Sin embargo, el investigador del Centro de Ciencias del Mar de la Universidad de Algarve en Portugal, y del Instituto de Investigaciones Marinas de Vigo en España, Marcos Fontela, sostiene que aún se está a tiempo para  actuar, ya que la capa del océano que se encuentra por encima de la intermedia puede mantenerse en valores óptimos para los organismos carbonatados si se logran controlar las emisiones de CO2.

¿Qué es y que consecuencias trae consigo la acidificación del océano?

Si bien es un hecho que la capacidad de los mares de absorber el dióxido de carbono de la atmósfera colabora a mitigar los efectos del calentamiento global, la otra parte de esa misma absorción produce una reducción del pH superficial del agua, lo que produce la acidificación del océano.

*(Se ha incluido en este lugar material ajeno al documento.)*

(** Two mounted sticks, each with both volume sidecars. *)
Definition two_sticks : World :=
  {| search_paths := ["/mnt/a"; "/mnt/b"]%string;
     isfile := fun _ => false;
     path_exists := fun p =>
       existsb (String.eqb p)
               ["/mnt/a"; "/mnt/b"; "/mnt/a/hw_vol"; "/mnt/b/hw_vol";
                "/mnt/a/sound_vol"; "/mnt/b/sound_vol"]%string;
     isdir := fun p => existsb (String.eqb p) ["/mnt/a"; "/mnt/b"]%string;
     listdir := fun _ => [];
     readline := fun p =>
       if String.eqb p "/mnt/a/hw_vol" then Some "50"%string
       else if String.eqb p "/mnt/b/hw_vol" then Some "loud"%string
       else if String.eqb p "/mnt/a/sound_vol" then Some "100"%string
       else if String.eqb p "/mnt/b/sound_vol" then Some "200"%string
       else None;
     build_playlist_m3u := fun _ => Raise PlaylistFileError;
     float := fun s =>
       if String.eqb s "100" then FloatFinite 100
       else if String.eqb s "200" then FloatFinite 200
       else FloatValueError;
     finished := false;
     is_playing := false;
     rnd := 0%nat |}.

Definition cfg_volumes : Config :=
  {| _is_random := false;
     _resume_playlist := false;
     _osd := false;
     _keyboard_control := true;
     _gpio_control_disabled_while_playback := false;
     _countdown_time := 0;
     _wait_time := 5;
     playlist_path_option := None;
     _alsa_hw_vol_file := "hw_vol";
     _sound_vol_file := "sound_vol";
     supported_extensions := ["mp4"; "avi"]%string;
     _pinMap := None |}.

(** A stick that holds the files [names] and nothing else. *)
Definition stick_with (names : list string) : World :=
  {| search_paths := ["/mnt/usb"]%string;
     isfile := fun _ => false;
     path_exists := fun p => String.eqb p "/mnt/usb";
     isdir := fun p => String.eqb p "/mnt/usb";
     listdir := fun p => if String.eqb p "/mnt/usb" then names else [];
     readline := fun _ => None;
     build_playlist_m3u := fun _ => Raise PlaylistFileError;
     float := no_float;
     finished := false;
     is_playing := false;
     rnd := 0%nat |}.

(** The looper that is playing [b.mp4] from a playlist of one. *)
Definition playing_b_only : VideoLooper :=
  {| config := cfg false None;
     _playlist := Some {| movies := [movie_b]; cursor := 0; pending := None |};
     _alsa_hw_vol := None;
     _sound_vol := 0;
     _running := true;
     _playbackStopped := false |}.

(** The looper with nothing to play. *)
Definition nothing_to_play : VideoLooper :=
  with_playlist (mkPlaylist []) (init (cfg false None) true).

Junto con la acidificación de las aguas viene una disminución importante del carbonato y aragonita, minerales necesarios para la calcificación de los organismos planctónicos como ciertos moluscos con concha que viven en el Atlántico Sur.

La acidificación del océano por absorción de carbonato de calcio está potenciándose por diversos procesos naturales como la actividad biológica, que desenvuelve organismos consumidores y descomponedores al usar las materias orgánicas que provienen de las capas superiores del agua, proceso que consume el oxígeno y produce dióxido de carbono.

Con la acidificación del océano, este reduce su capacidad de absorción de CO2, teniendo como consecuencia efectos contraproducentes en el calentamiento global. Es por esto que los impactos económicos que esto conlleva pueden ser incalculables.

El autor del estudio destaca que el hecho de que se haya podido analizar toda una serie temporal de 47 años es obra no suya, sino de su colega, bióloga y oceanógrafa Aída Ríos, quien desafortunadamente falleció en un accidente de tráfico en 2015.

El pasado 29 de mayo, los investigadores comenzaron una nueva campaña oceánica en Groenlandia, donde estudiarán la química y física de los océanos del Atlántico Norte y Ártico.